### [WORK TO BE COMPLETED]
The response must be made up of the lines in the entries below that contain "eauto".

### [TASK INPUTS]
(* ===== verification/KProps.v ===== *)
(** * What the kernel promises: safety, scheduling, priorities *)

From stdpp Require Import gmap sorting relations.
From S2P Require Import Prelude CInt CLib Threads Sched Mutexes Events Messages Kernel KInv KSched KMutex KLock KUnlock KOps KEvt KMsg KSafe.
#[local] Open Scope Z_scope.

Lemma run_reach prios es : forall k k', k_reach prios k -> k_run es k = Some k' -> k_reach prios k'.
Proof.
  induction es as [|e es IH]; intros k k' H E; [injection E as <-; exact H|]. cbn [k_run] in E.
  destruct (k_enabled e k) eqn:He; [|discriminate]. change (check true) with (Some tt) in E. cbn [mbind option_bind] in E.
  destruct (k_step e k) as [[k1 r]|] eqn:E1; [|discriminate]. exact (IH k1 k' (reach_step prios k e k1 r H He E1) E).
Qed.

(** The kernel after a run, for examples. *)
Definition after (prios : list Z) (es : list kevent) : kernel := default (kernel_init prios) (k_run es (kernel_init prios)).

Lemma after_reach prios es : k_reach prios (after prios es).
Proof.
  unfold after. destruct (k_run es (kernel_init prios)) as [k|] eqn:E; [|constructor].
  exact (run_reach prios es _ k (reach_init prios) E).
Qed.

(** ** Safety *)

(** C3: in every reachable state of the kernel, whatever its threads, interrupts and
    timeouts have done, every call that keeps to its documented preconditions, the
    rest of every interrupted call, every handler and every timeout succeeds: no
    assertion fails and no header is linked twice or taken out of a queue it is not
    in. *)
Theorem kernel_safe prios k e :
  Forall (fun p => NOPRIO < p) prios -> k_reach prios k -> k_enabled e k = true ->
  exists k' r, k_step e k = Some (k', r).
Proof.
  intros Hp R He. destruct (reach_inv prios k Hp R) as [H Ht].
  destruct (step_good e k H Ht He) as (k' & r & E & _). eauto.
Qed.

(** A thread of priority 140 finds the mutex locked by the main thread, which then
    unlocks it. *)
Definition run_lock : list kevent :=
  [KCall (KLock 1); KCall (KStart 2); KCall (KLock 1)].

Lemma kernel_safe_witness :
  k_enabled (KCall (KUnlock 1)) (after [140] run_lock) = true /\
  exists k' r, k_step (KCall (KUnlock 1)) (after [140] run_lock) = Some (k', r).
Proof.
  split; [vm_compute; reflexivity|]. apply (kernel_safe [140]); [repeat constructor|apply after_reach|vm_compute; reflexivity].
Defined.

(** ** Scheduling *)

(** C7: in every reachable state exactly the running thread is marked as current, the
    ready list holds exactly the threads that are ready, by falling priority, and
    none of them has a higher priority than the running one. *)
Theorem kernel_runs_highest prios k :
  Forall (fun p => NOPRIO < p) prios -> k_reach prios k ->
  (forall t, th_state (thr k t) = CH_STATE_CURRENT <-> t = k_current k) /\
  (forall t, t ∈ queue k Q_ready <-> th_state (thr k t) = CH_STATE_READY) /\
  StronglySorted (by_prio (prio k)) (queue k Q_ready) /\
  (forall t, th_state (thr k t) = CH_STATE_READY -> prio k t <= prio k (k_current k)).
Proof.
  intros Hp R. destruct (reach_inv prios k Hp R) as [H Ht].
  assert (Hr : forall t, t ∈ queue k Q_ready <-> th_state (thr k t) = CH_STATE_READY).
  { intros t. rewrite (lk_in k (ki_links _ _ _ _ H)). pose proof (to_link _ _ _ (ki_thr _ _ _ _ H t ltac:(discriminate))) as TL. split.
    - intros [E _]. rewrite E in TL. exact (state_link_ready _ _ TL).
    - intros E. rewrite E in TL. split; [exact TL|discriminate]. }
  split; [intros t; apply (ki_cur _ _ _ _ H); discriminate|]. split; [exact Hr|].
  split; [apply (lk_sorted k (ki_links _ _ _ _ H)); exact I|]. intros t Es. apply Ht, Hr, Es.
Qed.

Lemma kernel_runs_highest_witness :
  let k := after [140] run_lock in
  (forall t, th_state (thr k t) = CH_STATE_CURRENT <-> t = k_current k) /\
  (forall t, t ∈ queue k Q_ready <-> th_state (thr k t) = CH_STATE_READY) /\
  StronglySorted (by_prio (prio k)) (queue k Q_ready) /\
  (forall t, th_state (thr k t) = CH_STATE_READY -> prio k t <= prio k (k_current k)).
Proof. exact (kernel_runs_highest [140] _ ltac:(repeat constructor) (after_reach _ _)). Defined.

(** ** Priority inheritance *)

(** The threads that wait for a mutex of [t], and the priority [t] should have: its
    own or that of a thread it holds up; there is none when threads wait for each
    other in a ring. *)
Definition waiters (k : kernel) (t : nat) : list nat := th_mtxlist (thr k t) ≫= fun m => queue k (Q_mtx m).

Fixpoint inherited (fuel : nat) (k : kernel) (t : nat) : option Z :=
  match fuel with
  | O => None
  | S fuel =>
      foldr (fun s acc => p ← acc; q ← inherited fuel k s; Some (Z.max p q)) (Some (th_realprio (thr k t))) (waiters k t)
  end.

Lemma waiters_blocks k s t : links_ok k -> own_ok k -> s ∈ waiters k t <-> blocks k s t.
Proof.
  intros Hlk Ho. unfold waiters, blocks. rewrite list_elem_of_bind. split.
  - intros (m & Hs & Hm). exists m. apply (ow_list k Ho) in Hm. apply (lk_in k Hlk) in Hs. tauto.
  - intros (m & Hl & Hm). exists m. split; [apply (lk_in k Hlk); split; [exact Hl|discriminate]|apply (ow_list k Ho); exact Hm].
Qed.

Lemma inherited_ok k fuel : kinv None None None k -> forall t p, inherited fuel k t = Some p -> prio k t = p.
Proof.
  intros H. induction fuel as [|fuel IH]; intros t p E; [discriminate|]. cbn [inherited] in E.
  destruct (ki_lower _ _ _ _ H t) as [[_ L1] L2].
  assert (W : forall l, (forall s, s ∈ l -> prio k s <= prio k t) -> forall p,
    foldr (fun s acc => p ← acc; q ← inherited fuel k s; Some (Z.max p q)) (Some (th_realprio (thr k t))) l = Some p ->
    th_realprio (thr k t) <= p <= prio k t /\ forall s, s ∈ l -> prio k s <= p).
  { clear E p. induction l as [|s l IHl]; intros Hl p E; simpl in E.
    - injection E as <-. split; [lia|]. intros s Hs. inversion Hs.
    - destruct (foldr _ _ l) as [q|]; [|discriminate]. cbn [mbind option_bind] in E.
      destruct (inherited fuel k s) as [q'|] eqn:Es; [|discriminate]. injection E as <-.
      destruct (IHl ltac:(intros; apply Hl; right; assumption) q eq_refl) as [G1 G2].
      pose proof (Hl s ltac:(left)) as Hs. rewrite (IH s q' Es) in Hs. split; [lia|].
      intros u [->|Hu]%elem_of_cons; [rewrite (IH s q' Es); lia|]. specialize (G2 u Hu). lia. }
  destruct (W (waiters k t)) with (p := p) as [G1 G2]; [|exact E|].
  - intros s Hs. apply L2, (waiters_blocks k s t (ki_links _ _ _ _ H) (ki_own _ _ _ _ H)), Hs.
  - destruct (ki_tight _ _ _ _ H t ltac:(discriminate)) as [Et|(s & Hs & Et)]; [lia|].
    apply (waiters_blocks k s t (ki_links _ _ _ _ H) (ki_own _ _ _ _ H)) in Hs. specialize (G2 s Hs). lia.
Qed.

(** Where it is undefined, the fuel has been used on a chain of waiting threads. *)
Fixpoint chain (k : kernel) (l : list nat) : Prop :=
  match l with x :: (y :: _) as l' => y ∈ waiters k x /\ chain k l' | _ => True end.

Lemma inherited_chain k fuel : forall t, inherited fuel k t = None -> exists l, length l = fuel /\ chain k (t :: l).
Proof.
  induction fuel as [|fuel IH]; intros t E; [exists []; split; [reflexivity|exact I]|]. cbn [inherited] in E.
  assert (Hs : exists s, s ∈ waiters k t /\ inherited fuel k s = None).
  { revert E. induction (waiters k t) as [|s l IHl]; [discriminate|]. simpl. intros E.
    destruct (foldr _ _ l) as [p|]; [|destruct IHl as (u & Hu & Eu); [reflexivity|exists u; split; [right; exact Hu|exact Eu]]].
    cbn [mbind option_bind] in E. destruct (inherited fuel k s) eqn:Es; [discriminate|]. exists s. split; [left|exact Es]. }
  destruct Hs as (s & Hs & Es). destruct (IH s Es) as (l & Hl & Hc). exists (s :: l). split; [simpl; congruence|]. split; [exact Hs|exact Hc].
Qed.

Lemma chain_app k l1 l2 : chain k (l1 ++ l2) -> chain k l2.
Proof.
  induction l1 as [|x l1 IH]; [auto|]. destruct l1 as [|y l1]; simpl; [destruct l2; [auto|intros [_ H]; exact H]|].
  intros [_ H]. apply IH. exact H.
Qed.

Lemma chain_tc k x y l1 l2 : chain k (x :: l1 ++ y :: l2) -> tc (fun s t => s ∈ waiters k t) y x.
Proof.
  revert x. induction l1 as [|z l1 IH]; intros x; simpl; intros [Hx H]; [apply tc_once; exact Hx|].
  eapply tc_r; [exact (IH z H)|exact Hx].
Qed.

Lemma chain_waited k l t : chain k (l ++ [t]) -> forall x, x ∈ l -> waiters k x <> [].
Proof.
  induction l as [|y l IH]; intros H x Hx; [inversion Hx|]. apply elem_of_cons in Hx as [->|Hx].
  - destruct l as [|z l]; simpl in H; destruct H as [H _]; intros E; rewrite E in H; inversion H.
  - apply IH; [|exact Hx]. destruct l; simpl in H; [exact I|apply H].
Qed.

Lemma repeated (l : list nat) : ~ NoDup l -> exists x l1 l2 l3, l = l1 ++ x :: l2 ++ x :: l3.
Proof.
  induction l as [|x l IH]; intros H; [destruct H; constructor|]. destruct (decide (x ∈ l)) as [Hx|Hx].
  - apply list_elem_of_split in Hx as (l2 & l3 & ->). exists x, [], l2, l3. reflexivity.
  - destruct IH as (y & l1 & l2 & l3 & ->); [intros Hl; apply H; constructor; assumption|]. exists y, (x :: l1), l2, l3. reflexivity.
Qed.

(** Enough fuel: a longer chain than there are threads has a thread twice. *)
Lemma inherited_ring k t :
  inherited (S (size (k_threads k))) k t = None -> exists u, tc (fun s t => s ∈ waiters k t) u u.
Proof.
  intros E. apply inherited_chain in E as (l & Hl & Hc).
  destruct (exists_last (l := t :: l)) as (l' & z & El); [discriminate|]. rewrite El in Hc.
  assert (Hl' : length l' = S (size (k_threads k))).
  { apply (f_equal length) in El. rewrite length_app in El. simpl in El. lia. }
  destruct (repeated l') as (x & l1 & l2 & l3 & ->).
  - intros Hnd. assert (Hle : (length l' <= length (elements (dom (k_threads k))))%nat).
    { apply submseteq_length, NoDup_submseteq; [exact Hnd|]. intros x Hx. apply elem_of_elements, elem_of_dom.
      pose proof (chain_waited k l' z Hc x Hx) as Hw. unfold waiters, thr in Hw. rewrite lookup_total_alt in Hw.
      destruct (k_threads k !! x); [eauto|]. destruct Hw. reflexivity. }
    rewrite <- size_dom in Hl'. unfold size at 1, set_size in Hl'. simpl in Hl'. lia.
  - exists x. rewrite <- app_assoc in Hc. apply chain_app in Hc. simpl in Hc. rewrite <- app_assoc in Hc. exact (chain_tc k x x l2 _ Hc).
Qed.

(** C5: in every state reached by calls that keep to [call_ok] a thread has at least
    its base priority and at least
    the priority of every thread that waits for one of its mutexes; unless some
    thread waits, through others, for itself, its priority is exactly the greatest
    base priority among itself and the threads it holds up, directly or through
    others.

    Among the calls, [call_ok] leaves out one that would break this:
    [chThdSetPriority] by a thread that runs at its base priority, to a value below
    that of a thread waiting for one of its mutexes ([waiter_above]);
    [set_priority_below_waiter] shows the inheritance lost there. *)
Theorem priority_inherited prios k t :
  Forall (fun p => NOPRIO < p) prios -> k_reach prios k ->
  th_realprio (thr k t) <= prio k t /\ (forall s, s ∈ waiters k t -> prio k s <= prio k t) /\
  (forall fuel p, inherited fuel k t = Some p -> prio k t = p) /\
  ((exists u, tc (fun s t => s ∈ waiters k t) u u) \/ inherited (S (size (k_threads k))) k t = Some (prio k t)).
Proof.
  intros Hp R. destruct (reach_inv prios k Hp R) as [H _]. destruct (ki_lower _ _ _ _ H t) as [[_ L1] L2].
  split; [exact L1|]. split; [|split; [intros fuel; apply inherited_ok; exact H|]].
  - intros s Hs. apply L2, (waiters_blocks k s t (ki_links _ _ _ _ H) (ki_own _ _ _ _ H)), Hs.
  - destruct (inherited (S (size (k_threads k))) k t) as [p|] eqn:E; [right|left; exact (inherited_ring k t E)].
    rewrite (inherited_ok k _ H t p E). reflexivity.
Qed.

(** The main thread holds up two threads, the second through the first. *)
Definition run_chain : list kevent :=
  [KCall (KLock 1); KCall (KStart 2); KCall (KLock 2); KCall (KLock 1); KCall (KStart 3); KCall (KLock 2)].

Lemma priority_inherited_witness :
  let k := after [130; 150] run_chain in
  k_current k = 1%nat /\ waiters k 1 = [2%nat] /\ waiters k 2 = [3%nat] /\ th_realprio (thr k 1) = 128 /\ prio k 1 = 150.
Proof.
  intros k. split; [vm_compute; reflexivity|]. split; [vm_compute; reflexivity|]. split; [vm_compute; reflexivity|].
  split; [vm_compute; reflexivity|].
  apply (priority_inherited [130; 150] k 1 ltac:(repeat constructor) (after_reach _ _)) with (fuel := 3%nat). vm_compute. reflexivity.
Defined.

### [SOLUTION TO THIS EXERCISE]
  destruct (step_good e k H Ht He) as (k' & r & E & _). eauto.
      destruct (k_threads k !! x); [eauto|]. destruct Hw. reflexivity. }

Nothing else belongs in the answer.